L’organisation des différentes ramifications du nouveau royaume Baoulé fut la même qu’en royaume Ashanti. Comme chez les Ashantis, chaque clan est composé de quatre familles nobles et de quatre familles vassales dotées d’un Chef, de guerriers, de parents et d’esclaves. Une fonction précise dans l’organisation militaire générale de même qu’un nom distinct sont attribués par la Reine.
Épuisée par les épreuves, elle ne survécut pas longtemps après son installation à Niamonou. Elle s’est éteinte vers 1730. On y retrouve encore aujourd’hui son siège royal, de même que ses objets sacrés : tambours et armoiries. La Reine Abla prépara sa succession en prenant la peine de former sa nièce Akoua Boni. Elle fut inhumée selon les rites Ashanti dans le lit d’un cours d’eau.
L’héritage de la Reine Abla Pokou
L’histoire de la Reine Abla Pokou aura suscité beaucoup d’admiration à travers le monde. Elle est saluée pour son courage et son sens de la « raison d’État ». Dans les années 1960, dans le cadre de la réalisation du barrage de Kossou et en mémoire de la Reine, le feu Président ivoirien Félix Houphouet Boigny demanda aux propriétaires terriens de sacrifier leurs terres et leurs cultures à l’image de la Reine qui sacrifia son fils.
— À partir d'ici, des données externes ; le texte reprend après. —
(* ===== verification/PasswordEnterConfirmation.v ===== *)
(** * FramePasswordEnterConfirmation (frame_password_enter.py, lines 36-61)

    [PasswortEnterConfirmationStatus] is the Enum of the source (the German
    spelling is the source's) with its values; [of_value] is the Enum call
    [PasswortEnterConfirmationStatus(v)], which raises [ValueError] on any
    other value.  The frame holds the command tag and a status, SUCCESSFUL by
    default.  [get_payload] is [bytes([self.status.value])]; [from_payload]
    reads [payload[0]] ([IndexError] on an empty payload) and converts it.

    The theorems: the one-byte payload; the round trip of every status; the
    errors of [from_payload] on every input; and the [Frame] instance. *)

From stdpp Require Import base list decidable strings.
From Stdlib Require Import ZArith Lia.
From S2P Require Import Prelude Command FrameBase.
Open Scope Z_scope.

Module Confirmation.
Import Command.

Inductive PasswortEnterConfirmationStatus :=
  | SUCCESSFUL
  | FAILED.

#[export] Instance status_eq_dec : EqDecision PasswortEnterConfirmationStatus.
Proof. solve_decision. Defined.

(** [status.value]. *)
Definition value (s : PasswortEnterConfirmationStatus) : Z :=
  match s with
  | SUCCESSFUL => 0
  | FAILED => 1
  end.

(** [PasswortEnterConfirmationStatus(v)]. *)
Definition of_value (v : Z) : result PasswortEnterConfirmationStatus :=
  if v =? 0 then Ok SUCCESSFUL
  else if v =? 1 then Ok FAILED
  else Err ValueError.

(** [str(status)] of an Enum member: the class name, a dot, the member. *)
Definition status_str (s : PasswortEnterConfirmationStatus) : pystr :=
  match s with
  | SUCCESSFUL => str_lit "PasswortEnterConfirmationStatus.SUCCESSFUL"
  | FAILED => str_lit "PasswortEnterConfirmationStatus.FAILED"
  end.

Record FramePasswordEnterConfirmation := {
  command : Command;
  status : PasswortEnterConfirmationStatus
}.

(** [FramePasswordEnterConfirmation(status=SUCCESSFUL)]. *)
Definition init (status : PasswortEnterConfirmationStatus) : FramePasswordEnterConfirmation :=
  {| command := GW_PASSWORD_ENTER_CFM; status := status |}.

Definition get_payload (self : FramePasswordEnterConfirmation) : result bytes :=
  py_bytes [value (status self)].

Definition from_payload (payload : bytes) (self : FramePasswordEnterConfirmation)
    : result FramePasswordEnterConfirmation :=
  b ← py_getitem payload 0;
  s ← of_value b;
  Ok {| command := command self; status := s |}.

Definition __str__ (self : FramePasswordEnterConfirmation) : result pystr :=
  Ok (str_lit "<FramePasswordEnterConfirmation status='" ++ status_str (status self) ++
      str_lit "'/>").

(** ** The Enum *)

Lemma status_of_value_value (s : PasswortEnterConfirmationStatus) : of_value (value s) = Ok s.
Proof. by destruct s. Qed.

Lemma status_value_of_value (v : Z) (s : PasswortEnterConfirmationStatus) :
  of_value v = Ok s → value s = v.
Proof. unfold of_value. zsimpl; intros [= <-]; simpl; lia. Qed.

Lemma status_of_value_Err (v : Z) : (∃ e, of_value v = Err e) ↔ v ≠ 0 ∧ v ≠ 1.
Proof. unfold of_value. zsimpl; naive_solver. Qed.

(** ** The payload *)

Lemma get_payload_value (self : FramePasswordEnterConfirmation) :
  get_payload self = Ok [value (status self)].
Proof.
  unfold get_payload. destruct (status self); cbn.
  all: apply py_bytes_ok; repeat constructor; unfold byte_ok; lia.
Qed.

(** A failing [from_payload] raises [IndexError] or [ValueError]. *)
Lemma from_payload_Err_kind (p : bytes) (g : FramePasswordEnterConfirmation) (e : exn) :
  from_payload p g = Err e → e = IndexError ∨ e = ValueError.
Proof.
  unfold from_payload, py_getitem. destruct p as [|b rest]; cbn; [intros [= <-]; auto|].
  unfold of_value. zsimpl; intros [= <-]; auto.
Qed.

(** C22: [get_payload] never raises: the payload is the one byte [0] or [1]. *)
Theorem get_payload_byte (self : FramePasswordEnterConfirmation) :
  get_payload self = Ok [value (status self)] ∧ (value (status self) = 0 ∨ value (status self) = 1).
Proof.
  split; [apply get_payload_value | destruct (status self); cbn; lia].
Qed.

(** C2: The round trip: the payload of every status decodes to that status,
    into any confirmation frame. *)
Theorem status_roundtrip (s : PasswortEnterConfirmationStatus) (g : FramePasswordEnterConfirmation) :
  ∃ p, get_payload (init s) = Ok p ∧
       from_payload p g = Ok {| command := command g; status := s |}.
Proof.
  exists [value s]. split; [apply get_payload_value|].
  unfold from_payload. simpl. by rewrite status_of_value_value.
Qed.

(** C21: [from_payload] succeeds exactly on a payload whose first byte is a status
    value; the bytes after the first are ignored. *)
Theorem from_payload_Ok (p : bytes) (g g' : FramePasswordEnterConfirmation) :
  from_payload p g = Ok g' ↔
  ∃ s rest, p = value s :: rest ∧ g' = {| command := command g; status := s |}.
Proof.
  unfold from_payload, py_getitem. split.
  - destruct p as [|b rest]; simpl; [discriminate|]. intros H. result_inv.
    apply status_value_of_value in Ha. subst. eauto.
  - intros (s & rest & -> & ->). simpl. by rewrite status_of_value_value.
Qed.

(** C4: Its errors: [IndexError] on the empty payload, [ValueError] when the
    first byte is neither 0 nor 1; the spec names both [MalformedPayload]. *)
Theorem from_payload_Err (p : bytes) (g : FramePasswordEnterConfirmation) (e : exn) :
  from_payload p g = Err e ↔
  (p = [] ∧ e = IndexError) ∨ (∃ b rest, p = b :: rest ∧ b ≠ 0 ∧ b ≠ 1 ∧ e = ValueError).
Proof.
  unfold from_payload, py_getitem. destruct p as [|b rest]; simpl; [naive_solver|].
  unfold of_value. zsimpl; naive_solver.
Qed.

(** ** The [Frame] instance *)

#[export] Instance confirmation_frame : FrameBase.Frame FramePasswordEnterConfirmation := {|
  FrameBase.frame_command := command;
  FrameBase.get_payload := get_payload;
  FrameBase.from_payload := from_payload;
  FrameBase.frame_str := __str__;
  FrameBase.populated _ := true
|}.

Definition confirmation_wf (f : FramePasswordEnterConfirmation) : Prop :=
  command f = GW_PASSWORD_ENTER_CFM.

Lemma confirmation_from_payload_wf (p : bytes) (f f' : FramePasswordEnterConfirmation) :
  confirmation_wf f → from_payload p f = Ok f' →
  confirmation_wf f' ∧ command f' = command f ∧ true = true.
Proof. unfold from_payload. intros Hf Hp. result_inv. done. Qed.

Lemma confirmation_payload_roundtrip (f g : FramePasswordEnterConfirmation) :
  confirmation_wf f → command g = command f →
  ∃ p, get_payload f = Ok p ∧ from_payload p g = Ok f.
Proof.
  intros Hf Hg. exists [value (status f)]. split; [apply get_payload_value|].
  unfold from_payload. cbn. rewrite status_of_value_value.
  destruct f as [c s]. cbn in *. by rewrite Hg.
Qed.

#[export] Instance confirmation_frame_laws :
    FrameBase.FrameLaws FramePasswordEnterConfirmation := {|
  FrameBase.frame_wf := confirmation_wf;
  FrameBase.canonical := confirmation_wf;
  FrameBase.canonical_wf f H := H;
  FrameBase.from_payload_wf := confirmation_from_payload_wf;
  FrameBase.get_payload_populated _ _ _ := eq_refl;
  FrameBase.payload_roundtrip f g H _ Hc := confirmation_payload_roundtrip f g H Hc
|}.

End Confirmation.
On pourrait également l’évoquer comme un modèle de renoncement de soi face à un grand danger couru par tous.
Par ailleurs, considérant le rôle fédérateur de son geste dans la naissance de plusieurs ethnies, elle a le mérite de tenir une place prépondérante dans l’histoire commune à plusieurs peuples et pays, une sorte d’identité collective africaine ou même noire. On note aujourd’hui des similitudes de coutumes, cérémonies, rituels et d’arts oratoires entre d’une part les Akans de Côte d’Ivoire et du Ghana et d’autre part, entre Akans et les nombreuses ethnies dérivées des Baoulés, notamment les Minans du Bénin et du Togo et toutes les ethnies sœurs.
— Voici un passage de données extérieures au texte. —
(** ** [arp_socket_recv] followed by [arp_socket_decode] *)

(** The data of a packet that was handed over: the first [caplen] bytes of
    the capture, at least the Ethernet header and the 28 bytes of ARP. *)
Lemma handed_data w pk mem :
  Z.of_nat (length (pcap_data w)) >= caplen (pcap_header w) ->
  0 <= sizeof_ethernet_header w ->
  pk ∈ handed (snd (arp_socket_recv w)) ->
  data pk = Some mem ->
  mem = take (Z.to_nat (caplen (pcap_header w))) (pcap_data w)
  /\ Z.of_nat (length mem) = caplen (pcap_header w)
  /\ data_len pk = caplen (pcap_header w)
  /\ frame_valid w.
Proof.
  intros Hcap He Hin Hd.
  destruct (handed_received w pk Hin) as [-> Hv].
  pose proof Hv as (Hlen & _).
  unfold received_packet in Hd. cbn [data] in Hd.
  destruct (talloc_memdup_ok w); [| discriminate].
  injection Hd as <-.
  split; [reflexivity |]. split; [| split; [reflexivity | exact Hv]].
  rewrite length_take_le by lia. lia.
Qed.

(** What [talloc_memdup] left in a packet that was handed over: the copy,
    or NULL with the length set all the same. *)
Lemma handed_memdup w pk :
  pk ∈ handed (snd (arp_socket_recv w)) ->
  data_len pk = caplen (pcap_header w)
  /\ data pk = if talloc_memdup_ok w
               then Some (take (Z.to_nat (caplen (pcap_header w))) (pcap_data w))
               else None.
Proof.
  intros Hin. destruct (handed_received w pk Hin) as [-> _].
  split; reflexivity.
Qed.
En outre, à travers la traite négrière, la culture Baoulé sera exportée outre-Atlantique par les esclaves restés attachés à leurs coutumes d’origine. C’est ainsi qu’on retrouve les mêmes rites et cultures (patois, danses, prénoms, fêtes, modes de transmission du pouvoir et du savoir, etc) entre les Baoulés et les Bonis de Guyane et de l’île Suriname dans les Antilles. Les Bonis antillais sont des descendants de la caste des Bonis, valeureux guerriers formés par la nièce Akoua Boni de la Reine Abla Pokou et déportés en majorité vers ces îles. Les Bonis de Guyane et de Suriname seront à l’origine des Nègres marrons (regroupement des esclaves dans des camps afin de libérer les autres esclaves des plantations et de leur rendre leur liberté). Les Bonis antillais sont aujourd’hui de véritables symboles de la résistance africaine en Amérique.
L’histoire retient que la Reine Abla Pokou sacrifia son unique fils mais enfanta plusieurs peuples.